A cold reality in today’s enterprise is that ransomware is looming and threatening organizations constantly – like a lion behind the tall grass waiting patiently for its prey. It has unequivocally become the biggest threat to an enterprise alongside malware and phishing, even more so than a natural disaster or hardware failure, or a zero-day attack.
In 2019, ransomware payments were made in the tens of millions. In 2020, the amounts demanded has doubled. By targeting understaffed and overburdened organizations, hackers have made a lucrative business out of committing nefarious acts.
It’s time for organizations to band together to stop this lucrative illegal trend. They can start by paying attention to behaviors reported by various cybersecurity providers. These behaviors provide insight to how the hackers operate, and how they target their victims.
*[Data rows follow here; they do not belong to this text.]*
(* ===== verification/Routes.v ===== *)
(** * Routing (app/HttpUploader.hpp: initRoutes, addRoute, escapeRegex, onRequest,
    onConnection) *)

From S2P Require Import Prelude CxxString OrdMap Regex HttpRequest HttpContext HttpResponse World.
From S2P Require Import Session Accounts Upload Download Files Share.

(** The member functions a route can name. *)
Inductive RequestHandler :=
  | HFavicon | HRegister | HLogin | HIndex | HShareAccess | HShareDownload | HShareInfo
  | HFileUpload | HListFiles | HDownload | HDelete | HShareFile | HSearchUsers | HLogout.

#[export] Instance RequestHandler_eq_dec : EqDecision RequestHandler.
Proof. solve_decision. Defined.

Record RoutePattern := {
  r_pattern : list item;
  r_params : list bytes;
  r_handler : RequestHandler;
  r_method : Method
}.

Definition escapeRegex (str : bytes) : bytes :=
  flat_map (fun c =>
    if bool_decide (c ∈ $".+*?^$()[]{}|\") then ["\"%char; c] else [c]) str.

(** The two overloads of [addRoute]: an exact path, and a pattern with parameters. *)
Definition addRoute (path : bytes) (m : Method) (h : RequestHandler) : RoutePattern :=
  {| r_pattern := compile ($"^" ++ escapeRegex path ++ $"$"); r_params := []; r_handler := h;
     r_method := m |}.
Definition addRouteParams (pattern : bytes) (m : Method) (h : RequestHandler) (ps : list bytes) :
    RoutePattern :=
  {| r_pattern := compile pattern; r_params := ps; r_handler := h; r_method := m |}.

Definition initRoutes : list RoutePattern :=
  [ addRoute ($"/favicon.ico") kGet HFavicon;
    addRoute ($"/register") kPost HRegister;
    addRoute ($"/login") kPost HLogin;
    addRoute ($"/") kGet HIndex;
    addRoute ($"/index.html") kGet HIndex;
    addRoute ($"/register.html") kGet HIndex;
    addRouteParams ($"/share/([^/]+)") kGet HShareAccess [$"code"];
    addRouteParams ($"/share/download/([^/]+)") kGet HShareDownload [$"filename"];
    addRouteParams ($"/share/info/([^/]+)") kGet HShareInfo [$"code"];
    addRoute ($"/upload") kPost HFileUpload;
    addRoute ($"/files") kGet HListFiles;
    addRouteParams ($"/download/([^/]+)") kHead HDownload [$"filename"];
    addRouteParams ($"/download/([^/]+)") kGet HDownload [$"filename"];
    addRouteParams ($"/delete/([^/]+)") kDelete HDelete [$"filename"];
    addRoute ($"/share") kPost HShareFile;
    addRoute ($"/users/search") kGet HSearchUsers;
    addRoute ($"/logout") kPost HLogout ].

(** The loop that looks for a route: the handler and its path parameters. *)
Fixpoint findRoute (routes : list RoutePattern) (m : Method) (path : bytes) :
    option (RequestHandler * gmap bytes bytes) :=
  match routes with
  | [] => None
  | r :: rs =>
      if bool_decide (r_method r <> m) then findRoute rs m path
      else match regex_match (r_pattern r) path with
           | Some caps => Some (r_handler r, list_to_map (reverse (zip (r_params r) caps)))
           | None => findRoute rs m path
           end
  end.

Section routes.
Context `{Platform}.

Definition run_handler (h : RequestHandler) : M bool :=
  match h with
  | HFavicon => handleFavicon
  | HRegister => handleRegister
  | HLogin => handleLogin
  | HIndex => handleIndex
  | HShareAccess => handleShareAccess
  | HShareDownload => handleShareDownload
  | HShareInfo => handleShareInfo
  | HFileUpload => handleFileUpload
  | HListFiles => handleListFiles
  | HDownload => handleDownload
  | HDelete => handleDelete
  | HShareFile => handleShareFile
  | HSearchUsers => handleSearchUsers
  | HLogout => handleLogout
  end.

Definition onRequest : M bool :=
  TRY
    (w ← get;
     match findRoute initRoutes (HttpRequest.method_ (w_req w)) (HttpRequest.path_ (w_req w)) with
     | Some (h, params) =>
         modify (fun w => set_req (HttpRequest.setPathParams (w_req w) params) w);;
         run_handler h
     | None => handleNotFound
     end)
  CATCH _e => (sendError ($"Internal Server Error") k500InternalServerError;; mret true).

(** [onConnection]: a fresh parser context for a new connection, none for a
    closed one.  The name of the upload that is cleaned up is logged, read
    through the cast to an upload context ([getUpload]). *)
Definition onConnection (connected : bool) : M unit :=
  if connected then modify (set_ctx (Some HttpContext.create))
  else
    w ← get;
    (match w_ctx w with Some _ => getUpload;; mret tt | None => mret tt end);;
    modify (set_ctx None).

(** A client that leaves during a download makes the program read the download's
    context as an upload's. *)
Lemma closed_during_download w c id :
  w_ctx w = Some c -> HttpContext.customContext_ c = Some (CDown id) ->
  (onConnection false w).1 = Undef.
Proof.
  intros Hc Hu. unfold onConnection, getUpload. unfold mbind, M_bind, get. rewrite Hc.
  unfold mbind, M_bind, get. by rewrite Hc, Hu.
Qed.

End routes.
Hackers don’t just fish for likely targets – they research their prospects and spring when the opportunity suits them. They can spend several months spying on a network completely undetected, sometimes more than a year as was the case in 2016 with a Hollywood studio. Once hackers succeed with their initial intrusion, they will find ways to make lateral moves within the network while remaining masked and undetected while disabling, encrypting, extracting, or destroying data and systems.
Armed with behavioral insights, network operators or security officers can implement security features necessary to avoid enabling bad actors in executing malicious scripts and from elevating their privileges to target security software or OS features.
For every ransomware attack we see in the news, there are hundreds of others that do not get reported. Many organizations fear that reporting attacks will shake the public’s confidence in their brand. Regardless of whether or not they chose to report the activity, if facing ransomware demands, they should not consider paying to regain control over their data.
When ransom is paid, it emboldens cybercriminals and perpetuates this vicious cycle that continues to fuel their malicious activity. The most important reason why thieves can steal data and hold it for ransom is because organizations are not maintaining their security policies and backup strategy.
CyberEdge Group reports that in 2020, of those companies that paid ransom, only 66.9% recovered their data. Of those that did not pay, 84.5% recovered their data. The odds are in favor of not paying. Organizations need to be pro-active to combat the onslaught of these attacks and create a solid data protection plan that includes:
- Buy-in / support from management
- Implementing anti-virus software to close the front door entrance to the network
- Leveraging encryption technology in all stages of the data: at rest, in transit and active
- Training/security awareness among employees
- Local disk backup with object lock for fast onsite fast recoverability
- Leveraging cost-effective solutions that can truly airgap data indefinitely for long term protection (like onsite tape backup/long-term)
- Replicating data offsite to a cloud provider for disaster recovery or object storage
- Cyber insurance should only be used as a last resort
The data protection plan should also include processes and policies in place to instruct how to address potential security vulnerabilities before allowing users to work remotely. Trying to create them on the fly (in crisis mode) will lead to increased risk and exposure. It is imperative to understand the consequences of not having a solid strategy to protect data and your network.
Additionally, organizations must invest in training personnel, making preparations for an attack in their business continuity plans, and conducting testing, testing, and more testing. IT professionals should not negotiate with criminals and implement a swift pro-active approach to ransomware and malware protection.
They must also understand that mitigating risk takes more than one technology and also that ransomware protection must come in layers. No one single solution can achieve the protection needed for the assault organizations are experiencing. Behavioral changes are a must to bring this dark market to a halt.
It’s imperative that organizations prepare their data protection plans now. Criminals are persistent and are willing to spend hours to find a way to hijack and hold organizations hostage. The first step is always the hardest, but by working together the IT community can bring this criminal activity to its knees and end the vicious cycle of paying ransomware that provides their revenue stream.